(Stored items)

_ _ _ _ _ _ _

(* ===== verification/_CoqProject ===== *)
-Q . S2P
Prelude.v
RingSpec.v
RingBuffer.v
RingBufferKnc.v
Ports.v
PortsIda.v
PortBits.v
Endpoint.v
EndpointInv.v
ScifStream.v
ScifUser.v
NodeQp.v
NodeNet.v
RmaList.v
DmaWindow.v
ScifDma.v
ScifDmaInv.v
ScifDmaTemp.v
ScifRma.v
ScifRmaInv.v
ScifRmaTemp.v
ScifReg.v
ScifRegList.v
ScifRegInv.v
ScifRegStep.v
ScifRegRecv.v
ScifRegCall.v
ScifRegSafe.v
ScifRegUse.v
ScifRegHeld.v
VaNode.v
VaGen.v
AddrTable.v
Alut.v
Smpt.v
DmaX200.v
DmaX200Inv.v
DmaX200Sys.v
FenceProg.v
ScifFence.v
FenceTask.v
FenceDma.v
FenceLogic.v
FenceWins.v
FenceRules.v
FenceLock.v
FenceMsg.v
FenceWindow.v
FenceSpec.v
FenceSafe.v
FenceErrors.v
VopCopy.v
VopCopyInv.v
VopRequest.v
VopPage.v
VopPageInv.v
VopDevice.v
VopMap.v
Cosm.v
CosmFlow.v
CosmSysfs.v
CosmServer.v
CosmClient.v
(** The switch of [__scif_connect]: the error and the endpoint after it. *)
Definition connect_switch (kz non_block : bool) (dst : scif_port_id) (i : scif_info)
    (ep : scif_endpt) : Z * scif_endpt * gmap Z Z :=
  let bound_case err ep ps :=
    match async ep with
    | ASYNC_CONN_INPROGRESS => (err, set_async ASYNC_CONN_FLUSH_WORK ep, ps)
    | ASYNC_CONN_FLUSH_WORK => (- EINPROGRESS, ep, ps)
    | _ => (err, set_async (if non_block then ASYNC_CONN_INPROGRESS else ASYNC_NONE)
                   (set_conn_port dst ep), ps)
    end in
  match state ep with
  | SCIFEP_ZOMBIE | SCIFEP_CLOSING => (- EINVAL, ep, ports i)
  | SCIFEP_DISCONNECTED =>
      if decide (async ep = ASYNC_CONN_INPROGRESS)
      then (0, set_async ASYNC_CONN_FLUSH_WORK ep, ports i) else (- EINVAL, ep, ports i)
  | SCIFEP_LISTENING | SCIFEP_CLLISTEN => (- EOPNOTSUPP, ep, ports i)
  | SCIFEP_CONNECTING | SCIFEP_MAPPING =>
      (if decide (async ep = ASYNC_CONN_INPROGRESS) then - EINPROGRESS else - EISCONN, ep, ports i)
  | SCIFEP_CONNECTED =>
      if decide (async ep = ASYNC_CONN_INPROGRESS)
      then (0, set_async ASYNC_CONN_FLUSH_WORK ep, ports i) else (- EISCONN, ep, ports i)
  | SCIFEP_UNBOUND =>
      let '(r, ps) := scif_get_new_port kz (ports i) in
      let ep := set_self (PortId (node (self ep)) (u16 r)) ep in
      if u16 r =? 0 then bound_case (- ENOSPC) ep ps
      else bound_case 0 (set_async ASYNC_CONN_IDLE (set_self (PortId (nodeid i) (u16 r)) ep)) ps
  | SCIFEP_BOUND => bound_case 0 ep (ports i)
  end.

(** [__scif_connect] up to the unlock at [connect_simple_unlock1]; [alive] is
    whether the peer device of the node exists, [maxid] the highest node. *)
Definition connect_start (kz non_block alive : bool) (maxid : Z) (dst : scif_port_id)
    (i : scif_info) (e : Z) : option (Z * scif_info) :=
  if maxid <? node dst then Some (- ENODEV, i)
  else if port dst =? 0 then Some (- EINVAL, i)
  else if negb alive then Some (- ENODEV, i)
  else
    match ep_at i e with
    | None => None
    | Some ep =>
        let '(err, ep, ps) := connect_switch kz non_block dst i ep in
        let i := set_ports i ps in
        if negb (err =? 0) || bool_decide (async ep = ASYNC_CONN_FLUSH_WORK)
        then Some (err, update i e (λ _, ep))
        else
          let ep := set_remote_dev (node dst) (set_state SCIFEP_CONNECTING ep) in
          let i := update i e (λ _, ep) in
          if decide (async ep = ASYNC_CONN_INPROGRESS)
          then Some (- EINPROGRESS, set_nb i (nb_connect_list i ++ [e]))
          else Some (0, i)
    end.
Section StepProofs.
Context `{IdAllocator}.

Lemma bind_inv cap kz i K e pn rc i' :
  scif_bind cap kz i e pn = Some (rc, i') → inv i K → inv i' K.
Proof.
  intros E I. revert E. unfold scif_bind. endpoint I e ep.
  destruct (_ && _ && _); [by intros [= <- <-]|].
  destruct (decide (state ep = SCIFEP_BOUND)); [by intros [= <- <-]|].
  destruct (bool_decide_reflect (state ep = SCIFEP_UNBOUND)) as [Hs|]; cbn; [|by intros [= <- <-]].
  assert (∀ p ps, inv (update (set_ports i ps) e (λ ep, set_async ASYNC_CONN_IDLE
            (set_self (PortId (nodeid i) p) (set_state SCIFEP_BOUND ep)))) K) as Hb.
  { intros p ps. eapply (inv_set i); [done|exact He|done|by repeat split|..]; cbn;
      rewrite ?Hs; try done; try naive_solver. other_queue Hq. }
  assert (∀ ps, inv (set_ports i ps) K) as Hp by (intros; by eapply (inv_same i)).
  destruct (negb (pn =? 0)).
  - destruct (scif_rsrv_port kz (ports i) pn) as [tmp ps].
    destruct (negb (tmp =? pn)); intros [= <- <-]; auto.
  - destruct (scif_get_new_port kz (ports i)) as [r ps].
    destruct (wrap 16 r =? 0); intros [= <- <-]; auto.
Qed.

Lemma listen_inv i K e b rc i' : scif_listen i e b = Some (rc, i') → inv i K → inv i' K.
Proof.
  intros E I. revert E. unfold scif_listen. destruct (Z.leb_spec b 0); [by intros [= <- <-]|].
  endpoint I e ep. destruct (state ep) eqn:Hs; intros [= <- <-]; auto.
  assert (state (scif_teardown_ep (set_queue (b `min` SCIF_MAX_BACKLOG) 0 []
    (set_state SCIFEP_LISTENING ep))) = SCIFEP_LISTENING) as Hs'.
  { unfold scif_teardown_ep. by destruct (qp _). }
  eapply (inv_move i _ K K e (Some SCIFEP_LISTENING)); [done|..].
  - intros x Hx. cbn. by rewrite lookup_alter_ne.
  - cbn. rewrite lookup_alter_eq, He. cbn. by rewrite Hs'.
  - intros ep0. cbn. rewrite lookup_alter_eq, He. cbn. intros [= <-].
    unfold queue_ok, scif_teardown_ep, SCIF_MAX_BACKLOG. destruct (qp _); cbn; split; try done; lia.
  - rewrite He. right; left. cbn. rewrite Hs. unfold listening. naive_solver.
  - rewrite He. left. cbn. rewrite Hs. naive_solver.
  - rewrite He. left. cbn. rewrite Hs. naive_solver.
  - apply I.
  - left. cbn. rewrite list_del_notin; [done|]. eapply disc_notin; [done|exact He|congruence].
  - done.
  - rewrite (not_closing i K e ep) by (auto; congruence). by intros [? ?].
Qed.

Lemma flush_inv i K e i' : __scif_flush i e = Some i' → inv i K → inv i' K.
Proof.
  intros E I. revert E. unfold __scif_flush. endpoint I e ep.
  destruct (state ep) eqn:Hs; intros [= <-]; auto.
  eapply (inv_set i); [done|exact He|done|by repeat split|..]; cbn; rewrite ?Hs; try done.
  other_queue Hq.
Qed.

(** The endpoint after the switch keeps its state and its queue. *)
Lemma connect_switch_frame kz nb dst i ep err ep' ps :
  connect_switch kz nb dst i ep = (err, ep', ps) →
  state ep' = state ep ∧ conreqcnt ep' = conreqcnt ep ∧ conlist ep' = conlist ep ∧
  backlog ep' = backlog ep ∧
  (err = 0 → async ep' ≠ ASYNC_CONN_FLUSH_WORK → state ep = SCIFEP_UNBOUND ∨ state ep = SCIFEP_BOUND).
Proof.
  unfold connect_switch. destruct (state ep) eqn:Hs; repeat case_match;
    intros; simplify_eq/=; rewrite ?Hs; repeat split; auto; try naive_solver; intros; lia.
Qed.

Lemma connect_inv kz nb alive maxid dst i K e rc i' :
  connect_start kz nb alive maxid dst i e = Some (rc, i') → inv i K → inv i' K.
Proof.
  intros E I. revert E. unfold connect_start.
  destruct (maxid <? node dst); [by intros [= <- <-]|].
  destruct (port dst =? 0); [by intros [= <- <-]|].
  destruct (negb alive); [by intros [= <- <-]|].
  endpoint I e ep.
  destruct (connect_switch kz nb dst i ep) as [[err ep'] ps] eqn:E.
  destruct (connect_switch_frame _ _ _ _ _ _ _ _ E) as (F1 & F2 & F3 & F4 & F5).
  destruct (negb (err =? 0) || _) eqn:Hb.
  - intros [= <- <-]. eapply (inv_set i); [done|exact He|done|by repeat split|..];
      cbn; rewrite ?F1; auto. eapply queue_ok_state; [exact Hq|done..|]. by rewrite F1.
  - apply orb_false_iff in Hb as [Hb1 Hb2%bool_decide_eq_false].
    assert (state ep = SCIFEP_UNBOUND ∨ state ep = SCIFEP_BOUND) as Hs by (apply F5; [lia|done]).
    assert (inv (update (set_ports i ps) e (λ _, set_remote_dev (node dst)
      (set_state SCIFEP_CONNECTING ep'))) K) as Hi.
    { eapply (inv_set i); [done|exact He|done|by repeat split|..]; cbn;
        [by destruct Hs as [-> | ->]|destruct Hs; congruence|destruct Hs; congruence|].
      eapply queue_ok_state; [exact Hq|done..|]. cbn. unfold listening. naive_solver. }
    destruct (decide _); intros [= <- <-]; [|done]. by eapply inv_same.
Qed.

(** A connection attempt ends. *)
Lemma asking_bound i i' K e ep : inv i K → eps i !! e = Some ep → asking (state ep) →
  eps i' = alter (set_state SCIFEP_BOUND) e (eps i) → same_lists i i' → inv i' K.
Proof.
  intros I He Hs Hi' Hl. pose proof (i_queue _ _ I _ _ He) as Hq.
  assert (kind (state ep) = KOther) as Hk by (by destruct Hs as [-> |[-> | ->]]).
  apply asking_other in Hs. eapply (inv_set i); [done|exact He|done|done|..]; cbn; try done; try tauto.
  other_queue Hq.
Qed.

Lemma conn_request_inv setup alive serr i K e ep rc i' :
  eps i !! e = Some ep → asking (state ep) →
  conn_request setup alive serr i e = Some (rc, i') → inv i K → inv i' K.
Proof.
  intros He Hs E I. revert E. unfold conn_request, ep_at. rewrite He.
  destruct (negb (setup =? 0)).
  - intros [= <- <-]. by eapply (asking_bound i).
  - repeat case_match; intros [= <- <-]; auto. by eapply inv_same.
Qed.

(** Entering the connected list. *)
Lemma connected_inv i i' K e ep :
  inv i K → eps i !! e = Some ep → state ep = SCIFEP_MAPPING ∨ state ep = SCIFEP_CONNECTING →
  eps i' = alter (set_state SCIFEP_CONNECTED) e (eps i) →
  listen i' = listen i → connected i' = connected i ++ [e] → zombie i' = zombie i →
  nr_zombies i' = nr_zombies i → disconnected i' = disconnected i → inv i' K.
Proof.
  intros I He Hs Hi' E1 E2 E3 E4 E5. pose proof (i_queue _ _ I _ _ He) as Hq.
  eapply (inv_move i _ K K e (Some SCIFEP_CONNECTED)); [done|..].
  - intros x Hx. by rewrite Hi', lookup_alter_ne.
  - by rewrite Hi', lookup_alter_eq, He.
  - intros ep0. rewrite Hi', lookup_alter_eq, He. intros [= <-]. other_queue Hq.
  - rewrite He, E1. left. cbn. unfold listening. intuition congruence.
  - rewrite He, E2. right; left. cbn. intuition congruence.
  - rewrite He, E3. left. cbn. intuition congruence.
  - rewrite E4, E3. apply I.
  - left. rewrite E5, list_del_notin; [done|]. eapply disc_notin; [done|exact He|intuition congruence].
  - done.
  - rewrite (not_closing i K e ep) by (auto; intuition congruence). by intros [? ?].
Qed.

Lemma conn_finish_inv (woken : bool) nack map_err serr i K e ep rc i' :
  eps i !! e = Some ep → (woken = false → asking (state ep)) →
  conn_finish woken nack map_err serr i e = Some (rc, i') → inv i K → inv i' K.
Proof.
  intros He Hs E I. revert E. unfold conn_finish, ep_at. rewrite He. destruct woken; cbn.
  - destruct (state ep) eqn:Hst; try (by destruct (remote_dev ep); intros [= <- <-]).
    assert (∀ j, eps j = alter (set_state SCIFEP_BOUND) e (eps i) → same_lists i j → inv j K) as Hb.
    { intros j. apply (asking_bound i _ K e ep I He). right; left. done. }
    destruct (remote_dev ep) as [n|]; [|done].
    destruct (negb (map_err =? 0)); [|destruct (negb (serr =? 0))]; intros [= <- <-].
    + destruct nack; by apply Hb.
    + by apply Hb.
    + eapply (connected_inv i); eauto; done.
  - destruct (remote_dev ep); intros [= <- <-]; by apply (asking_bound i _ K e ep I He (Hs eq_refl)).
Qed.

(** A refusal leaves endpoints and lists alone. *)
Lemma reject_same sent from req i : eps (accept_reject sent from req i) = eps i ∧ same_lists i (accept_reject sent from req i).
Proof. by destruct sent. Qed.

Lemma reject_inv sent from req i K : inv i K → inv (accept_reject sent from req i) K.
Proof. intros I. destruct (reject_same sent from req i). by eapply inv_same. Qed.

Lemma accept_inv err serr rej i K l c rc i' :
  eps i !! c = None → accept_take err serr rej i l c = Some (rc, i') → inv i K → inv i' K.
Proof.
  intros Hc E I. revert E. unfold accept_take. endpoint I l lep.
  destruct (bool_decide_reflect (state lep = SCIFEP_LISTENING)) as [Hs|]; cbn; [|by intros [= <- <-]].
  destruct (conlist lep) as [|req reqs] eqn:Hcl; [by intros [= <- <-]|].
  assert (inv (update i l (set_queue (backlog lep) (conreqcnt lep - 1) reqs)) K) as I1.
  { eapply (inv_set i); [done|exact He|done|by repeat split|..]; cbn; rewrite ?Hs; try done.
    destruct Hq as [Hq1 Hq2]. rewrite Hcl, Hs in *. specialize (Hq2 (or_introl eq_refl)).
    unfold queue_ok, zlen in *. cbn in *. split; [lia|]. intros _. lia. }
  destruct (negb (err =? 0)); [intros [= <- <-]; by apply reject_inv|].
  assert (alter (set_queue (backlog lep) (conreqcnt lep - 1) reqs) l (eps i) !! c = None) as Hc1.
  { rewrite lookup_alter_ne; [done|]. intros ->. congruence. }
  destruct (negb (serr =? 0)); intros [= <- <-].
  - apply reject_inv. eapply inv_same; [exact I1| |by repeat split]. cbn. by apply delete_insert_id.
  - eapply (inv_fresh (update i l (set_queue (backlog lep) (conreqcnt lep - 1) reqs)));
      [done|done|done|by repeat split|done|].
    split; [done|]. cbn. unfold listening. naive_solver.
Qed.

(** Freeing an endpoint that is on no list. *)
Lemma inv_delete i K e ep :
  inv i K → eps i !! e = Some ep → kind (state ep) = KOther →
  e ∉ disconnected i → K !! e = None → inv (set_eps i (delete e (eps i))) K.
Proof.
  intros I He Hk Hd HK.
  assert (∀ P k, (∀ s, kind s = k ↔ P s) → k ≠ KOther → ∀ l, moved e (state <$> (eps i !! e))
    None P l l) as Hm.
  { intros P k HP Hne l. left. split; [done|]. rewrite He. cbn. rewrite <- HP, Hk. naive_solver. }
  eapply (inv_move i _ K K e None); [done|..]; cbn.
  - intros x Hx. by rewrite lookup_delete_ne.
  - by rewrite lookup_delete_eq.
  - intros ep0. by rewrite lookup_delete_eq.
  - by apply (Hm _ KListen kind_listen).
  - by apply (Hm _ KConnected kind_connected).
  - by apply (Hm _ KZombie kind_zombie).
  - apply I.
  - left. by rewrite list_del_notin.
  - done.
  - rewrite HK. by intros [? ?].
Qed.

(** Taking the queue of an endpoint down before it is freed makes no difference. *)
Lemma teardown_delete c (m : gmap Z scif_endpt) : delete c (alter scif_teardown_ep c m) = delete c m.
Proof. apply map_eq. intros x. destruct (decide (x = c)) as [-> |Hne]; by simplify_map_eq. Qed.

Lemma accepted_inv (woken : bool) rej req i K c cep rc i' :
  K !! c = None → eps i !! c = Some cep → (woken = false → state cep = SCIFEP_CONNECTING) →
  accept_finish woken rej req i c = Some (rc, i') → inv i K → inv i' K.
Proof.
  intros HK He Hw E I. revert E. unfold accept_finish, ep_at. rewrite He.
  assert (kind (state cep) = KOther → state cep ≠ SCIFEP_DISCONNECTED →
    inv (set_eps (update i c scif_teardown_ep) (delete c (eps (update i c scif_teardown_ep)))) K) as Hd.
  { intros Hk Hnd. apply (inv_same (set_eps i (delete c (eps i)))); [|apply teardown_delete|by repeat split].
    eapply inv_delete; eauto. by eapply disc_notin. }
  destruct woken; cbn [negb].
  - destruct (decide (state cep = SCIFEP_CLOSING)) as [Hs|]; intros [= <- <-].
    + apply Hd; by rewrite Hs.
    + by eapply inv_same.
  - specialize (Hw eq_refl). intros [= <- <-]. apply reject_inv, Hd; by rewrite Hw.
Qed.

(** Starting to close an endpoint takes it off whatever list it is on. *)
Lemma closing_inv i i' K e ep ep' old :
  inv i K → eps i !! e = Some ep → state ep ≠ SCIFEP_ZOMBIE →
  (∀ x, x ≠ e → eps i' !! x = eps i !! x) → eps i' !! e = Some ep' →
  state ep' = SCIFEP_CLOSING → queue_ok ep' →
  (listen i' = listen i ∧ kind (state ep) ≠ KListen ∨ listen i' = list_del e (listen i)) →
  (connected i' = connected i ∧ kind (state ep) ≠ KConnected ∨
   connected i' = list_del e (connected i)) →
  zombie i' = zombie i → nr_zombies i' = nr_zombies i →
  (disconnected i' = disconnected i ∧ state ep ≠ SCIFEP_DISCONNECTED ∨
   disconnected i' = list_del e (disconnected i)) →
  inv i' (<[e := old]> K).
Proof.
  intros I He Hz Hfr He' Hs' Hq H1 H2 E3 E4 H5.
  eapply (inv_move i _ K _ e (Some SCIFEP_CLOSING)); [done|done|..].
  - by rewrite He', <- Hs'.
  - intros ep0. rewrite He'. by intros [= <-].
  - rewrite He. cbn. rewrite kind_listen in H1.
    destruct H1 as [[-> H1]| ->]; [left|right; right]; cbn; (split; [done|]);
      unfold listening in *; intuition congruence.
  - rewrite He. cbn. rewrite kind_connected in H2.
    destruct H2 as [[-> H2]| ->]; [left|right; right]; cbn; (split; [done|]); intuition congruence.
  - rewrite He, E3. left. cbn. intuition congruence.
  - rewrite E4, E3. apply I.
  - left. destruct H5 as [[-> H5]| ->]; [|done]. rewrite list_del_notin; [done|]. by eapply disc_notin.
  - intros x Hx. by rewrite lookup_insert_ne.
  - auto.
Qed.

Lemma filter_list_del e l : NoDup l → filter (λ x, x ≠ e) l = list_del e l.
Proof.
  induction 1 as [|x l Hx Hl IH]; [done|]. cbn [list_del]. destruct (Z.eqb_spec x e) as [-> |Hne].
  - rewrite filter_cons_False by (intros Hc; by apply Hc). apply filter_all.
    apply Forall_forall. intros y Hy ->. done.
  - by rewrite filter_cons_True, IH.
Qed.

Lemma disconnect_inv serr i K e ep j :
  inv i K → eps i !! e = Some ep → kind (state ep) ≠ KListen → state ep ≠ SCIFEP_ZOMBIE →
  scif_disconnect_ep serr (update i e (set_state SCIFEP_CLOSING)) e = Some j →
  inv j (<[e := state ep]> K).
Proof.
  intros I He Hk Hnz. pose proof (i_queue _ _ I _ _ He) as Hq.
  unfold scif_disconnect_ep, ep_at.
  assert (eps (update i e (set_state SCIFEP_CLOSING)) !! e = Some (set_state SCIFEP_CLOSING ep))
    as He1 by (cbn; by rewrite lookup_alter_eq, He).
  rewrite He1. cbn -[update].
  destruct (decide (e ∈ connected (update i e (set_state SCIFEP_CLOSING)))) as [Hin|Hin]; cbn in Hin.
  - assert (state ep = SCIFEP_CONNECTED) as Hs.
    { apply (proj2 (i_connected _ _ I)) in Hin as (ep0 & ? & ?). congruence. }
    assert (queue_ok (set_discon 0 (set_state SCIFEP_CLOSING ep))) as Hq1 by other_queue Hq.
    destruct (remote_dev ep); [|done]. destruct (negb (serr =? 0)); intros [= <-];
      (eapply (closing_inv i _ K e ep (set_discon 0 (set_state SCIFEP_CLOSING ep))); auto;
       [intros x Hx; cbn; by rewrite !lookup_alter_ne
       |cbn; by rewrite lookup_alter_eq, lookup_alter_eq, He|left; split; [done|congruence]]).
  - assert (queue_ok (set_state SCIFEP_CLOSING ep)) as Hq1 by other_queue Hq.
    intros [= <-]. eapply (closing_inv i _ K e ep); eauto; cbn; auto.
    + intros x Hx. by rewrite lookup_alter_ne.
    + left. split; [done|]. rewrite kind_connected. intros Hs.
      apply Hin, (proj2 (i_connected _ _ I)). eauto.
Qed.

_ _ _ _ _ _ _

## [Task objective]
There is a run of lines above from the one with "state ep' = state" to the one with "- apply orb_false_iff"; print exactly that run, both ends included, and nothing else.

## [Response to this exercise]
  state ep' = state ep ∧ conreqcnt ep' = conreqcnt ep ∧ conlist ep' = conlist ep ∧
  backlog ep' = backlog ep ∧
  (err = 0 → async ep' ≠ ASYNC_CONN_FLUSH_WORK → state ep = SCIFEP_UNBOUND ∨ state ep = SCIFEP_BOUND).
Proof.
  unfold connect_switch. destruct (state ep) eqn:Hs; repeat case_match;
    intros; simplify_eq/=; rewrite ?Hs; repeat split; auto; try naive_solver; intros; lia.
Qed.

Lemma connect_inv kz nb alive maxid dst i K e rc i' :
  connect_start kz nb alive maxid dst i e = Some (rc, i') → inv i K → inv i' K.
Proof.
  intros E I. revert E. unfold connect_start.
  destruct (maxid <? node dst); [by intros [= <- <-]|].
  destruct (port dst =? 0); [by intros [= <- <-]|].
  destruct (negb alive); [by intros [= <- <-]|].
  endpoint I e ep.
  destruct (connect_switch kz nb dst i ep) as [[err ep'] ps] eqn:E.
  destruct (connect_switch_frame _ _ _ _ _ _ _ _ E) as (F1 & F2 & F3 & F4 & F5).
  destruct (negb (err =? 0) || _) eqn:Hb.
  - intros [= <- <-]. eapply (inv_set i); [done|exact He|done|by repeat split|..];
      cbn; rewrite ?F1; auto. eapply queue_ok_state; [exact Hq|done..|]. by rewrite F1.
  - apply orb_false_iff in Hb as [Hb1 Hb2%bool_decide_eq_false].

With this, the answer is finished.